Methoden: Durch Erhöhung des IODs auf 140 mmHg für 1h wurde die Ischämie in einem Auge der Ratten (n=5-6/Gruppe) induziert. Einen Tag nach I/R erfolgte die intravitreale Applikation der VEGF-Inhibitoren. Das unbehandelte Auge diente als Kontrolle. 14 Tage nach Ischämie-Induktion wurden ERG-Messungen durchgeführt. Es folgten immunhistochemische Färbungen der Retina für retinale Ganglienzellen (Brn-3a), Mikroglia (Iba1) sowie aktivierte Mikroglia (ED1). Zusätzlich wurden die Prozesse der Apoptose (Bax) und der frühen (LC3BII) und späten (LAMP1) Autophagozytose analysiert. Die markierten Zellen wurden ausgezählt und die Gruppen statistisch miteinander verglichen.

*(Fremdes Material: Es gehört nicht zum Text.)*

(** One iteration, written out. *)
Lemma process_file_unfold (total i : nat) (f : file_handle)
    (st : loop_state) (w : world) :
  let w1 := with_progress_log (progress_log w ++ [analyzing_event total i f]) w in
  let l := issues (simulate_llm_analysis (doc_name_of f)) in
  process_file total i f st w
  = match fst (load_document f w) with
    | Raises e => (Raises e, w1)
    | Returns doc =>
        match comments_outcome doc l with
        | Raises e => (Raises e, w1)
        | Returns doc' =>
            match save doc' (reviewed_path (doc_name_of f)) w1 with
            | (Returns _, w2) => (Returns (next_state st f), w2)
            | (Raises e, w2) => (Raises e, w2)
            end
        end
    end.
Proof.
  intros w1 l. cbv beta iota zeta delta [process_file bind progress lift ret].
  fold (analyzing_event total i f). fold (doc_name_of f). fold w1.
  assert (load_document f w1 = (fst (load_document f w), w1)) as ->
    by (unfold load_document; change (open_document w1) with (open_document w);
        by destruct (open_document w (name f))).
  destruct (fst (load_document f w)) as [doc|e]; [|done].
  rewrite annotate_spec. fold l.
  destruct (comments_outcome doc l) as [doc'|e]; [|done].
  cbn [fst snd]. by destruct (save doc' _ w1) as [[[]|e] w2].
Qed.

Ergebnisse: Eine signifikante Reduktion der Amplitude der a- (p<0,05) und b-Welle (p=0,0001) konnte bei allen ischämischen Gruppen bei den ERG-Messungen festgestellt werden. Die Amplituden der Bevacizumab Gruppe waren vergleichbar mit der I/R Gruppe, wohingegen eine Zunahme bei den a- und b-Wellen Amplituden der Ranibizumab Gruppe im Vergleich zu I/R beobachtet werden konnte. Ein signifikanter Ganglienzellverlust wurde in ischämischen (p=0,02) und mit Bevacizumab behandelten (p=0,04) Retinae nachgewiesen, jedoch nicht bei denen mit Ranibizumab behandelt. Die Rate der apoptotischen Zellen war nur in der I/R Gruppe signifikant erhöht (p<0,05), nicht in den Behandlungsgruppen. Ischämische und Bevacizumab behandelte Augen wiesen signifikant mehr autophagozytotische Zellen auf (p<0,05) als die Ranibizumab Gruppe. Zudem konnte eine signifikante Immigration und Aktivierung von Mikrogliazellen in allen ischämischen Gruppen im Vergleich zur Kontrolle detektiert werden (p<0,05). Es wurde jedoch eine Abnahme der Iba1+ und ED1+ Zellen in der Ranibizumab Gruppe beobachtet.

Schlussfolgerungen: Unsere Daten deuten darauf hin, dass VEGF-Inhibitoren einen protektiven Effekt auf die Funktionalität und die Zahl retinaler Ganglienzellen nach einer Ischämie-Reperfusion haben. Ranibizumab war im Tiermodell im Vergleich zum off-label verwendeten Bevacizumab protektiver. Wir vermuten, dass die unterschiedliche Wirksamkeit der höheren Bindungsaffinität und kleineren Molekülgröße von Ranibiumab zu Grunde liegt, welche dem Molekül eine bessere Penetration erlaubt. Folglich stellen VEGF-Inhibitoren eine Option zur Behandlung retinaler ischämischer Schäden dar.